In preparation for the summit, we kept our audience in mind. We knew that it was important to explain our project step-by-step, to use frequent comparisons to real-world products, and to tie each step back to the element of our project that was of the most interest; its potential for social good. We designed a poster and slideshow presentation that was accurate but simplified to this end. Unlike our other projects for EPE, we were targeting an older audience, and therefore kept in mind to explain our project at the level of most basic biological elements; well-known and easily recognizable terms like “DNA”, “genetic code”, and “proteins” were used to slowly explain the higher-level concepts such as “hypermethylation” and “biomarkers”. At the summit, we were able to communicate our vision for how synthetic biology can solve everyday problems and how we were using synthetic biology to improve diagnostics with over 300 people.

Reflection: We learned in this process that the most effective way to engage this population was almost exclusively through one-on-one dialogue with interested individuals.
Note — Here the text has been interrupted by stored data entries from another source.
Lemma kv_lookup_balanced req s :
  Clear s → Balanced (maybeKvLookup answer json_parse sha1 url_of unlink_error qwen_ctx gemma_ctx req s).1.
Proof.
  intros Hc. unfold maybeKvLookup. rewrite eff_bind_eq. cbn [ctx gets].
  destruct (should_use_stores _ _) as [text|]; [|by apply Clear_Balanced].
  rewrite eff_bind_eq. pose proof (clears_frame _ frame_metadata s Hc) as H1.
  destruct (route_metadata _ _ _ _ s) as [s1 [[md|]|e]]; [|by apply Clear_Balanced..]. cbn [fst] in H1.
  rewrite eff_bind_eq. pose proof (clears_frame _ (frame_find md (boundaryNaiveBytePrefixSha sha1 text) (byteLength text)) s1 H1) as H2.
  destruct (find_prefix _ _ _ _ s1) as [s2 [hit|e]]; [|by apply Clear_Balanced]. cbn [fst] in H2.
  rewrite eff_bind_eq.
  set (m := match hit with Some e => _ | None => _ end).
  assert (warm_outcome (m s2)) as H3.
  { unfold m. destruct hit; [by apply apply_warm_owes|by apply outcome_clear]. }
  clearbody m. unfold warm_outcome in H3. destruct (m s2) as [s3 [[]|e]]; cbn in H3; [done| |by apply Clear_Balanced].
  rewrite eff_bind_eq. set (m2 := if is_omlx _ then _ else _).
  assert (frame m2) as Hf2 by (unfold m2; pose proof frame_client; pose proof frame_save_handle; frames).
  pose proof (clears_frame m2 Hf2 s3 H3) as H4. clearbody m2. destruct (m2 s3) as [s4 [?|e]]; [|by apply Clear_Balanced].
  destruct H4 as (Ho4&_&T4). done.
Qed.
Though our poster and slideshow generated some interest, our best conversations and interactions came when the people we talked to had our individual attention, and had time to ask pertinent questions and become acquainted with our project at their own pace. This was also the most effective space in which to communicate the real world impact that we hope our product could have. It was far easier to relate our project science with our project goals verbally. In light of this, we focused more on one-on-one interactions when we had other opportunities to present to highly-educated non-experts.